The Chinese state oil giant, CNOOC, has won permission to search for oil in part of Somalia, underlining China’s willingness to brave Africa’s most volatile regions in its hunt for natural resources.
Somalia has been a no-go area for US oil companies since it descended into anarchy in the early 1990s. This year the capital, Mogadishu, has seen its worst violence in 16 years as insurgents seek to topple a fragile interim government.
But CNOOC has not been deterred and last month met Somali government officials in a Nairobi hotel to hammer out the details of its planned survey work, which is due to begin in September.
Chinese state-owned companies have become a heavyweight presence in Africa as the country seeks to secure resources for its booming economy as well as market access for its own goods and services.
CNOOC, China’s largest offshore oil and gas producer, has been at the vanguard of the drive: it constructed oil pipelines in southern Sudan in the late 1990s even as a civil war raged between separatist rebels and the Islamist regime in Khartoum.
The Chinese company’s deal with Somalia’s transitional federal government gives it exploration rights in the north Mudug region, some 500km north-east of the capital.
CNOOC and a smaller group, China International Oil and Gas (CIOG), signed a production-sharing contract with the interim government in May 2006. The contract, which gives the government 51 per cent of oil revenues, was endorsed at last November’s China-Africa summit in Beijing.
At a meeting in Nairobi on June 24 – a record of which has been seen by the Financial Times – parts of the agreement were clarified by Abdullahi Yusuf Mohamad, the Somali energy minister, Chen Zhuobiao, managing director of CNOOC Africa, and Judah Jay, managing director of CIOG.
According to the US Energy Information Administration, Somalia has no proved oil reserves and only 200bn cubic feet of proved natural gas reserves, which have not been tapped.
In the late 1980s exploration concessions were held by companies including Conoco and Phillips, which have since merged; Amoco, now part of BP; and Chevron. They fled the country after dictator Mohamed Siad Barre was overthrown during civil war in 1991.

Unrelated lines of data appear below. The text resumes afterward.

(* ===== verification/Prelude.v ===== *)
(** * A verification of the Ribon boot runtime

    Ribon is a freestanding boot runtime in C.  Its trusted core decides which image
    may run and how it is started: two crash-safe journals (one for the update slots,
    one for the rollback floor), a trust store, an update manifest and the installer
    that writes what it authorises, a boot-confirmation engine that ties the journals
    together, the composition of a product from plugins and services, and the boot
    transaction, which reads an image, plans where it goes and hands control to it.
    Images come from read-only disks or, for a recovery, over the network.
    This development translates that core into Rocq functions and proves what it
    promises.  Paths are relative to the repository.

    ** How the code is modelled

    An unsigned [w]-bit integer is a [Z] and every conversion is written ([u32],
    [u64]: [wrap] below); a C condition is a boolean expression in the order of the
    code; a struct is a record with prefixed fields, a status enumeration an
    inductive type.  A pointer that may be NULL is an [option]; a pointer with its
    size is an optional byte list and a number; an output parameter is a result, and
    where the code checks an output for NULL the function takes a [bool].  Byte order,
    offsets and digests are computed as the code computes them ([Buffer], [Wire],
    [Sha256]).  Code with effects is a function on an explicit state in the monad of
    [Effects] ([leave_if] is an early return).  Callbacks (storage drivers, signature
    and nonce providers, protocol hooks) are function fields: the theorems hold for
    every callback that keeps the documented contract, stated as a class
    ([StorageContract], [ProtectedContract]) with an instance for the memory-backed
    drivers.  [reliable] says that calls succeed; it is assumed only where a
    theorem promises an outcome.

    ** The files

    - [Prelude], [Effects], [Buffer]: integers, guards, tables and automation; the
      monad and its program logic [triple]; byte buffers and the accesses of the code
      to them.
    - [Wire], [Sha256], [Image], [Seal], [CString]: little-endian words, CRC-32C and
      SHA-256 of [src/security/sha256.c] with its streaming interface proved equal to
      the digest of the padded message; a layout as a list of placed fields and when
      a buffer is exactly that ([image_exact]); C strings.
    - [Memory]: [src/core/memory.c] and [src/core/arena.c].  Normalising a memory map
      is sound and complete; the blocks of an arena never overlap.
    - [Provider], [Layout], [SlotMetadata], [SlotLifecycle], [MemoryProvider],
      [Session]: [src/update/storage.c].  The storage contract with torn writes; the
      layout calculator; the codec of the slot table; its transitions, which refine
      the lifecycle contract and let an image take over only after its own trial; a
      write session that reaches nothing but its staging slot.
    - [TransactionWire], [Transaction], [TransactionLogic], [TransactionCrash],
      [TransactionProperties]: [src/update/transaction.c].  Codec, engine, program
      logic over every medium a power cut may leave, and the crash-safety, liveness
      and freshness of commit, initialisation and confirmation.
    - [ProtectedWire], [ProtectedState], [ProtectedLogic], [ProtectedCrash],
      [ProtectedSpec], [ProtectedProperties], [ProtectedFixture]:
      [src/security/protected_state.c].  The journal refines the rollback machine
      [ProtectedSpec.step]; no sequence of operations, failures and power cuts lowers
      the floor or grants more attempts than were opened; domains do not interfere.
    - [Signature], [KeyPolicy], [KeyPolicyOrder], [KeyPolicyProperties],
      [KeyPolicyFixture]: [src/security/signature.c] and [src/security/key_policy.c].
      A validated trust store is sealed and its issuer chains are well founded;
      authorisation is exact; a signature is accepted only under the authorised key.
    - [Plugin], [Registry], [RegistryOrder], [RegistryProperties],
      [ServiceDirectory], [ServiceProperties], [Context]: [src/core/plugin.c],
      [registry.c], [service_directory.c], [context.c] and [src/modes].  An accepted
      registry can be initialised in an order that meets every dependency, a reported
      cycle is one, and the validation ends.
    - [Protocol]: [src/common/protocol.c], boot-protocol descriptors.
    - [ConfirmationWire], [ConfirmationCodec], [JournalInterface], [Confirmation],
      [ConfirmationProperties], [ConfirmationFixture]: [src/update/confirmation.c].
      The envelope has one encoding and is read back as written.  [JournalInterface]
      states what the two journals promise to a client, as classes that the theorems
      about the journals discharge; against them an attempt is paid for before it is
      handed out, a confirmation needs complete evidence and commits to the protected
      journal first whatever is cut, it can be retried until it completes, and its
      envelope belongs to one attempt.
    - [Manifest], [ManifestCodec], [ManifestReader], [ManifestProperties],
      [ManifestAuthorization], [ManifestFixture]: [src/update/manifest.c].  The
      encoder and the independent reader agree byte for byte; an accepted manifest
      names its components without ambiguity; a manifest is authorised only under a
      key the trust store admits for it.
    - [Installer], [InstallerLogic], [InstallerProperties], [InstallerLiveness]:
      [src/update/installer.c].  However it ends, an installation changes nothing
      outside its slot; one that succeeds leaves every component there, read back and
      verified; on storage that works it does succeed.
    - [TransactionInstall], [TransactionInstallProperties], [InstallFixture]: the
      installation through the journal of [src/update/transaction.c].  An update is
      atomic: wherever it is cut, the journal opens, the slot that ran still runs, and
      a slot called verified or pending holds the components of its manifest; a
      request that succeeds was authorised and has armed its slot durably.
    - [PayloadImage], [Elf64], [LinuxImage], [PeCoff], [ImagePlugins]:
      [src/common/image.c] and the readers of ELF64, PE32+ and the two Linux image
      formats.  Which files the ELF64 reader accepts and the plan it then writes
      ([elf64_analyze_exact]); every format leaves only plans whose segments are backed
      by the image, do not wrap and do not overlap, and contain an executable entry
      point ([image_formats_conform]).  That promise is the class [DirectFormat], and
      the boot transaction is verified against it.
    - [BootEnvironment]: [src/common/environment.c] and [module_bundle.c], operations
      of an environment and the module bundle it may carry.
    - [ArchOps]: [src/arch/common.c], operations of an architecture and the check of
      a load plan against the machine.
    - [Boot], [BootPlacement], [BootLogic], [BootPrepare], [BootLifecycle],
      [BootSafety], [BootFixture]: [src/common/boot.c].  The transaction is a state
      with a log of the provider calls it made; [BootLogic] is a weakest-precondition
      calculus for it, [BootPlacement] the relocation of a load plan, [BootPrepare]
      the preparation of a plan, and [BootLifecycle] the step relation [attempt] of a
      caller that makes any sequence of calls.  Whatever the sequence, control is
      transferred only after the attempt was committed, the environment quiesced and
      a safe plan prepared for it, and at most once; the stages only advance; the
      limits on time, retries and bytes are kept.  The fixture boots an ELF image by
      direct entry and a PE image by a managed launch, by evaluation.
    - [BlockStorage], [Fat32], [Fat32Volume], [Fat32Open]: [src/storage] and
      [src/filesystems/fat32.c].  A partition table is accepted exactly where it meets
      [gpt_acceptable], and its partitions are returned in order.  A volume that mounts
      has a sound geometry; opening finds the file that the directory tree names, and
      reading copies exactly the bytes of its cluster chain, without a read outside
      the volume and whatever the volume holds.  The files of a volume are specified as
      functions of the blocks of the medium.
    - [Tftp], [RecoveryNetwork], [SnpTransport]: [src/common/net] and the stack of
      [src/environments/uefi-app/recovery_network.c] over a firmware driver.  A frame
      that one end builds is parsed by the other ([udp_frame_roundtrip]).  The client's
      loop refines a specification over the datagrams it sees, [snp_receive_loop]; with
      a peer that sends a file, over a network that loses, repeats and reorders, a
      recovery that succeeds has delivered the file ([recovery_end_to_end]), and over
      one that works every object of a validated product binding is delivered
      ([recovery_completes]).  The attempts of the gate are bounded in number and in the
      time they are given, and leave no residue when they fail.

    ** Bounds and fuel

    Most loops are structural recursions over the list or the count the code
    iterates.  The others take fuel.  The update loop of SHA-256 has the length of
    the message and one more, and absorbs the whole message within it
    ([update_loop_absorbed]); the insertion and merge loops of the memory map have the
    number of regions ([insert_index_spec] and the soundness theorem).  The
    dependency order of the registry is a work list that is given one visit per
    plugin and one more: out of fuel is a value of its own, and
    [registry_validate_terminates] shows that it does not occur.  The walks along a
    FAT32 chain take the number of clusters, as the code does, and report a cycle after
    it; the specification [chain] is bounded by the same number.  The polling loops of
    the network stack take the remaining ticks and one more turn, which is enough
    ([tick_fuel_enough]).  Its loops over received frames have no bound in the code
    ([flood_never_times_out]); they take a number of turns, running out of them is a
    value of its own, and [recovery_completes] shows how many are enough.

    ** Assumptions

    SHA-256 is not assumed injective: where a theorem needs it, a collision is one of
    its cases.  The theorems about the boot transaction assume of its callbacks only
    that they return values of their C types, that the image format keeps
    [DirectFormat] and that the architecture uses the common check of a load plan, as
    the ones of the repository do; callbacks may fail, lie about the platform's state
    or stall the clock.  A torn selector is assumed to be rejected ([torn_selectors_rejected],
    [torn_rejected]), which is what the checksum and digest are for; the memory
    drivers satisfy it.  A block device may fail at any time; where it reports success
    it has delivered the block ([ExactReads]), and only where a theorem promises that
    a read succeeds is it assumed to work ([serves]).  A peer of a transfer is assumed
    not to send false blocks ([HonestNetwork]), which the guard has no means to tell;
    [scripted_honest] is a network that keeps this.

    ** Not modelled

    The curve arithmetic of the Ed25519 provider is a third-party library and a
    parameter here.  Architecture, firmware and port code drives hardware registers
    and entry points.  The Ribos policy language (front end, artifact codec and
    virtual machine) is a separate subsystem.  The firmware calls of the environments
    and the product assemblies are callers of the core.
    PROJECT.json lists every part with its status. *)

From Stdlib Require Export ZArith Lia Bool.
From stdpp Require Export base tactics numbers list.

The data collected by oil companies has formed the basis of interest in Somalia today. Range Resources, an oil group listed in Sydney, estimates that the Puntland province – which includes the Mudug region – has the potential to yield 5bn-10bn barrels of oil.
Puntland is semi-autonomous and relatively stable compared with Mogadishu, where insurgents are launching near-daily assaults on the government and its Ethiopian military backers.
A reconciliation conference due to open on Sunday is expected to attract still more attacks.
The government is preparing a new national oil law even though its authority across the country is limited. Its decision to grant CNOOC exploration rights in Puntland could spark a dispute with the local authorities, which have given Range Resources exploration rights elsewhere in the province.
A western diplomat who follows Somalia from Nairobi cautioned that he had seen copies of three similar deals signed by the interim government in the past two years. “If there is ever enough peace and stability to allow oil to be extracted, there’ll be a huge [argument over the agreements] down the line,” he said.